A título de comparação, de acordo com os dados mais recentes da Euromonitor, a receita gerada com hotéis de luxo no México recuou 57,7%, com um total de US$ 679,5 milhões, enquanto no Brasil a diminuição do mercado foi de 63,4% em relação ao pré-pandemia, com uma receita estimada em US$ 86 milhões.

Marcondes, que analisa todo o mercado latino-americano e promove eventos voltados para o setor de luxo, afirma que nesse momento a elite do México vem se beneficiando da facilidade de viajar aos EUA e, hospedados com familiares que vivem no país, encontram maneiras de se vacinar contra o coronavírus em cidades do interior. “Essa migração estimula o clima de recuperação e a vontade de festejar e consumir.”

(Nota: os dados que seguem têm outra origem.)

(** ** Subscriptions *)
Lemma edit_folder_heads P e f u f' :
  edit_folder P e f = Some (u, f') ->
  exists g rest, P g = true /\ heads [f] ≡ₚ heads [g] ++ rest /\ heads [f'] ≡ₚ heads [e g] ++ rest.
Proof.
  revert u f'. induction f as [h children IH] using FolderInfo_ind. intros u f'.
  cbn [edit_folder]. destruct (P (Folder h children)) eqn:E.
  - intros [= <- <-]. exists (Folder h children), []. by rewrite !app_nil_r.
  - intros ([u' children']&Hc&[= -> ->])%fmap_Some.
    apply edit_last_Some in Hc as (pre&a&a'&post&->&->&Ha).
    apply Forall_app in IH as [_ [IHa _]%Forall_cons].
    destruct (IHa _ _ Ha) as (g&rest&Hg&Hh&Hh').
    exists g, (h :: heads pre ++ rest ++ heads post). split; [done|].
    rewrite (heads_one (Folder h (pre ++ a :: post))), (heads_one (Folder h (pre ++ a' :: post))).
    cbn [f_children f_head]. rewrite !heads_app, (heads_cons' a post), (heads_cons' a' post), Hh, Hh'.
    split; solve_Permutation.
Qed.

Lemma edit_tree_heads P e roots roots' :
  edit_tree P e roots = Some roots' ->
  exists g rest, P g = true /\ heads roots ≡ₚ heads [g] ++ rest /\ heads roots' ≡ₚ heads [e g] ++ rest.
Proof.
  intros ([u l]&Hc&->)%fmap_Some. apply edit_last_Some in Hc as (pre&a&a'&post&->&->&Ha).
  destruct (edit_folder_heads _ _ _ _ _ Ha) as (g&rest&Hg&Hh&Hh').
  exists g, (heads pre ++ rest ++ heads post). split; [done|]. cbn [snd].
  rewrite !heads_app, (heads_cons' a post), (heads_cons' a' post), Hh, Hh'.
  split; solve_Permutation.
Qed.

(** ** Taking a folder out *)
Lemma take_here_Some id l x l' :
  take_here id l = Some (x, l') -> exists pre post, l = pre ++ x :: post /\ l' = pre ++ post /\ f_id x = id.
Proof.
  revert l'. induction l as [|f l IH]; intros l'; cbn; [done|]. case_decide as Hf.
  - intros [= <- <-]. by exists [], l.
  - intros ([y l1]&Ht&[= -> ->])%fmap_Some. destruct (IH _ Ht) as (pre&post&->&->&Hx).
    by exists (f :: pre), post.
Qed.

Lemma take_here_None id l : take_here id l = None <-> Forall (fun f => f_id f <> id) l.
Proof.
  induction l as [|f l IH]; cbn; [split; [constructor|done]|].
  rewrite Forall_cons. case_decide; [naive_solver|]. rewrite fmap_None, IH. tauto.
Qed.

Lemma forest_ok_remove parent pre x post :
  forest_ok parent (pre ++ x :: post) -> placed parent x /\ forest_ok parent (pre ++ post).
Proof.
  intros [[Hpre [Hx Hpost]%Forall_cons]%Forall_app Hn]. split; [done|].
  split; [by apply Forall_app|].
  rewrite fmap_app, fmap_cons in Hn. rewrite fmap_app.
  apply NoDup_app in Hn as (?&Hd&[??]%NoDup_cons). apply NoDup_app. set_solver.
Qed.
Record walk_inv (n : nat) (init : list (option nat)) (cut : nat) (w : Walk) : Prop := {
  wi_links : links n (w_parent w) (w_children w);
  wi_visited_len : length (w_visited w) = n;
  wi_visited i : is_visited (w_visited w) i = true <-> i ∈ w_order w;
  wi_nodup : NoDup (w_order w);
  wi_bound i : pending w i -> i < n;
  wi_first pre i post p : w_order w = pre ++ i :: post -> par (w_parent w) i = Some p -> p ∈ pre;
  wi_depth i : i ∈ w_order w -> exists d, d <= MAX_DEPTH /\ depth_at (w_parent w) i d;
  wi_stack i d : (i, d) ∈ w_stack w -> i ∉ w_order w -> stack_fits w i d;
  wi_cut i : i < cut -> i < n -> pending w i;
  wi_closed i p : par (w_parent w) i = Some p -> p ∈ w_order w -> pending w i;
  wi_roots i : init !! i = Some None -> pending w i;
  wi_from i : par (w_parent w) i = None \/ par (w_parent w) i = par init i;
  wi_kept i d : d <= MAX_DEPTH -> depth_at init i d -> par (w_parent w) i = par init i;
}.

Lemma elem_split {A} (x : A) l : x ∈ l -> exists pre post, l = pre ++ x :: post.
Proof. apply list_elem_of_split. Qed.

Lemma wi_order_closed n init cut w i p :
  walk_inv n init cut w -> i ∈ w_order w -> par (w_parent w) i = Some p -> p ∈ w_order w.
Proof.
  intros Hi (pre&post&E)%elem_split Hp. pose proof (wi_first _ _ _ _ Hi _ _ _ _ E Hp).
  rewrite E. set_solver.
Qed.

(** A kept chain has the depth that it started with. *)
Lemma kept_depth n init cut w i d :
  walk_inv n init cut w -> d <= MAX_DEPTH -> depth_at init i d -> depth_at (w_parent w) i d.
Proof.
  intros Hi Hd H. induction H as [i Hr|i p d Hp H IH].
  - pose proof (wi_kept _ _ _ _ Hi i 1 Hd (depth_root _ _ Hr)) as E.
    apply depth_root. assert (i < n) as Hlt by (apply (wi_bound _ _ _ _ Hi), (wi_roots _ _ _ _ Hi _ Hr)).
    destruct (wi_links _ _ _ _ Hi) as [Hlen _ _ _]. rewrite <- Hlen in Hlt.
    apply lookup_lt_is_Some in Hlt as [x Hx]. unfold par in E. rewrite Hx, Hr in E. cbn in E. by subst.
  - pose proof (wi_kept _ _ _ _ Hi i (S d) Hd (depth_child _ _ _ _ Hp H)) as E.
    eapply depth_child; [|apply IH; lia]. apply par_Some. rewrite E. by apply par_Some.
Qed.

(** ** One round of the inner loop *)
Lemma pop_visited_inv n init cut w i d stack :
  walk_inv n init cut w -> w_stack w = (i, d) :: stack -> i ∈ w_order w ->
  walk_inv n init cut
    {| w_parent := w_parent w; w_children := w_children w; w_visited := w_visited w;
       w_order := w_order w; w_stack := stack |}.
Proof.
  intros Hinv Hs Hi. set (w' := Build_Walk _ _ _ _ _).
  assert (forall j, pending w j <-> pending w' j) as Hpend.
  { intros j. unfold pending. rewrite Hs. cbn. rewrite elem_of_cons. naive_solver. }
  destruct Hinv as [?? ?? Hb ?? Hst Hcut Hclosed Hroots ??].
  split; try done; try (intros; apply Hpend; by eauto).
  - intros j Hj. by apply Hb, Hpend.
  - intros j d' Hj. apply (Hst j d'). rewrite Hs. by right.
Qed.
(* ===== verification/FolderListing.v ===== *)
(** The folder tree of a [Mailbox/get] list ([FolderTree::from_mailboxes]): the paths that
    [paths] gives, the forest that [assemble] makes of the walk, and what the tree of a
    listing promises. *)

From Stdlib Require Import Ascii String.
From stdpp Require Import prelude strings sorting.
From S2P Require Import Prelude BTree Strings Json Proto Path FolderTree FolderForest FolderEdit FolderBuild FolderWalk.

(** ** Paths *)
Section paths.
Context (nodes : list Node) (init parent : list (option nat)) (order : list nat).
Hypothesis Hwalk : walked (length nodes) init parent order.
Hypothesis Hids : NoDup (n_id <$> nodes).

Definition node_name (i : nat) : text := default [] ((fun node => mb_name (n_mailbox node)) <$> nodes !! i).
Definition node_id (i : nat) : text := default [] (n_id <$> nodes !! i).

(** The two components that a node can get. *)
Definition component_of (i : nat) (c : text) : Prop :=
  c = encode_component (node_name i) \/ c = marked_component (node_name i) (node_id i).

Definition parent_path (paths : list text) (i : nat) : option text :=
  (fun p => default [] (paths !! p)) <$> par parent i.

Lemma component_of_plain i c : component_of i c -> SEPARATOR ∉ c.
Proof. intros [->| ->]; [apply encode_component_plain|apply marked_component_plain]. Qed.

Record paths_ok (done : list nat) (paths : list text) : Prop := {
  po_len : length paths = length nodes;
  po_path i : i ∈ done -> exists c, component_of i c /\ paths !! i = Some (path_join (parent_path paths i) c);
  po_inj i j : i ∈ done -> j ∈ done -> paths !! i = paths !! j -> i = j;
}.

Lemma order_lt i : i ∈ order -> i < length nodes.
Proof. rewrite (wk_order _ _ _ _ Hwalk), elem_of_seq. lia. Qed.

Lemma order_nodup : NoDup order.
Proof. rewrite (wk_order _ _ _ _ Hwalk). apply NoDup_seq. Qed.

Lemma node_id_inj i j : i < length nodes -> j < length nodes -> node_id i = node_id j -> i = j.
Proof.
  unfold node_id. intros [x Hx]%lookup_lt_is_Some [y Hy]%lookup_lt_is_Some. rewrite Hx, Hy. cbn. intros E.
  eapply NoDup_lookup; [exact Hids|by rewrite list_lookup_fmap, Hx|]. rewrite list_lookup_fmap, Hy. cbn. by rewrite E.
Qed.

(** A path that is not used yet: the plain one is checked, the marked one is new by its id. *)
Lemma path_at_new done paths used i :
  paths_ok done paths -> (forall p, p ∈ used <-> exists j, j ∈ done /\ paths !! j = Some p) ->
  (forall j, j ∈ done -> j < length nodes) -> i < length nodes -> i ∉ done ->
  (path_at nodes parent paths used i ∉ used) /\
  exists c, component_of i c /\ path_at nodes parent paths used i = path_join (parent_path paths i) c.
Proof.
  intros Hok Hused Hlt Hi Hdone. unfold path_at. fold (node_name i) (node_id i) (par parent i) (parent_path paths i).
  case_decide as Hu; [|split; [done|]; eexists; split; [by left|done]].
  split; [|eexists; split; [by right|done]].
  intros (j&Hj&Hp)%Hused. destruct (po_path _ _ Hok j Hj) as (c&Hc&Hpath). rewrite Hp in Hpath.
  simplify_eq. apply path_join_inj in Hpath as [_ <-];
    [|apply marked_component_plain|by eapply component_of_plain].
  destruct Hc as [E|E]; [by apply marked_ne_encoded in E|].
  apply marked_component_inj in E as [_ E]. apply node_id_inj in E; [|done|by apply Hlt]. by subst.
Qed.
(* ===== verification/Session.v ===== *)
(** The session object (jmap-proto/src/session.rs): which account serves a capability, and
    the limits that the server announces. *)

From Stdlib Require Import Ascii String.
From stdpp Require Import prelude strings.
From S2P Require Import Prelude BTree Text Strings Json Proto Wire.

Local Open Scope rust_scope.

Record Account := {
  ac_name : text;
  ac_is_personal : bool;
  ac_is_read_only : bool;
  ac_account_capabilities : btmap text Value;
  ac_extra : btmap text Value;
}.

Record Session := {
  ss_capabilities : btmap text Value;
  ss_accounts : btmap Id Account;
  ss_primary_accounts : btmap text Id;
  ss_username : text;
  ss_api_url : text;
  ss_download_url : text;
  ss_upload_url : text;
  ss_event_source_url : text;
  ss_state : State;
  ss_extra : btmap text Value;
}.

Definition CAPABILITY_CORE : text := lit "urn:ietf:params:jmap:core".
Definition CAPABILITY_MAIL : text := lit "urn:ietf:params:jmap:mail".

(** [Account::has_capability]. *)
Definition account_has_capability (account : Account) (capability : text) : bool :=
  bt_contains capability (ac_account_capabilities account).

(** The first candidate, if there is no second. *)
Definition sole_personal_account (session : Session) (capability : text) : option Id :=
  match filter (fun kv => ac_is_personal kv.2 && bt_contains capability (ac_account_capabilities kv.2) = true)
          (ss_accounts session) with
  | [(id, _)] => Some id
  | _ => None
  end.

Definition resolve_primary_account (session : Session) (capability : text) : option Id :=
  if bt_contains capability (ss_capabilities session) then
    let! id :=
      match bt_get capability (ss_primary_accounts session) with
      | Some id => Some id
      | None => sole_personal_account session capability
      end in
    let! account := bt_get id (ss_accounts session) in
    if bt_contains capability (ac_account_capabilities account) then Some id else None
  else None.

Definition core_limit (session : Session) (key : text) : option N :=
  let! core := bt_get CAPABILITY_CORE (ss_capabilities session) in
  let! limit := value_get core key in
  as_u64 limit.

Definition max_objects_in_get (session : Session) : option N := core_limit session (lit "maxObjectsInGet").
Definition max_calls_in_request (session : Session) : option N := core_limit session (lit "maxCallsInRequest").
Definition max_size_request (session : Session) : option N := core_limit session (lit "maxSizeRequest").
Definition max_size_upload (session : Session) : option N := core_limit session (lit "maxSizeUpload").
Definition max_concurrent_upload (session : Session) : option N := core_limit session (lit "maxConcurrentUpload").
Definition max_concurrent_requests (session : Session) : option N := core_limit session (lit "maxConcurrentRequests").
Definition max_objects_in_set (session : Session) : option N := core_limit session (lit "maxObjectsInSet").

(** ** What a resolved account is *)
Lemma resolve_primary_account_Some session capability id :
  resolve_primary_account session capability = Some id ->
  exists account, bt_get id (ss_accounts session) = Some account /\ account_has_capability account capability = true.
Proof.
  unfold resolve_primary_account. destruct (bt_contains capability (ss_capabilities session)); [|done].
  intros (id'&_&(account&Hget&Hcap)%bind_Some)%bind_Some. unfold account_has_capability.
  destruct (bt_contains capability (ac_account_capabilities account)) eqn:E; [|done].
  injection Hcap as ->. eauto.
Qed.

Enquanto isso, no Brasil, o termômetro do consumo de luxo ainda não entrou em clima de festa e aponta para compras mais conservadoras no curto prazo. De acordo com o diretor para América Latina do marketplace Farfetch, Daniel Funis, o perfil de compra de roupas ainda está concentrado nas peças para ficar em casa e nos calçados confortáveis.

“Tivemos mais clientes entrando, enquanto os antigos clientes compraram menos. No entanto, a base de clientes aumentou exponencialmente tanto no mundo quanto no país, e é uma grande oportunidade para apresentar outras categorias de produto que os consumidores não conhecem tanto em nossa plataforma”, diz Funis.

Líder mundial no comércio eletrônico de luxo, a Farfetch estima que em 2020 tenha conseguido adicionar a sua base de clientes 2 milhões de usuários, atentos à diversificação do portfólio e à comodidade das compras on-line. Ao longo do ano, o executivo acrescenta, o segmento de roupas e acessórios infantis deve aumentar em cerca de 20 marcas, seguindo a estratégia de oferta ampliada que o marketplace empreendeu no setor de joias, no qual 15 novas marcas foram implementadas.

Oferta também é o mote dos braços de varejo dos dois principais grupos de shopping centers do país, o JHSF, dono do shopping Cidade Jardim e do marketplace CJ Fashion, e o Iguatemi, da rede homônima de shoppings e do site Iguatemi365.

Ambas aceleraram seus projetos de expansão do portfólio por meio de contratos de parceria nos quais as grifes mitigam custos da operação ao dividir lucros com os grupos. Desde 2019, marcas como a italiana M Missoni (iRetail) e a francesa Balmain (JHSF Retail) chegaram ao país de mãos dadas com os centros comerciais, e agora, com a pandemia, mais grifes vão entrar no pacote.

Enquanto que no novo CJ Shops, versão reduzida do shopping Cidade Jardim lançada em dezembro, foram instalados os primeiros pontos na América Latina das grifes Isabel Marant e Inès de La Fressange, o JK Iguatemi receberá o primeiro da Balenciaga. As peças já estão no Brasil e a abertura, programada para abril, depende do afrouxamento das restrições do comércio por parte do governo de São Paulo.

Para a gerente-geral do iRetail, Manoela Mendes, essas associações tendem a aumentar nos próximos meses devido à proximidade dos clientes com o shopping e às facilidades de logística e acompanhamento das mudanças no perfil de consumo.

“Ao mesmo tempo, sabemos que para essas marcas é importante manter seu posicionamento mundial, e como já temos expertise nisso, vimos avançar essas negociações na pandemia. Além de termos acabado de voltar a operar [a grife de calçados] Christian Louboutin, estamos finalizando tratativas com outra grande marca para iniciar a operação no segundo semestre”, diz Mendes.

Para ela, o segredo da equação do luxo no país envolverá cada vez mais a fidelização da clientela. “Não é apenas conhecê-la, é também abrir outros canais de comunicação. E, é preciso dizer, nem toda marca funciona com loja física. Para dar certo, hoje o brasileiro tem que saber quem ela é.”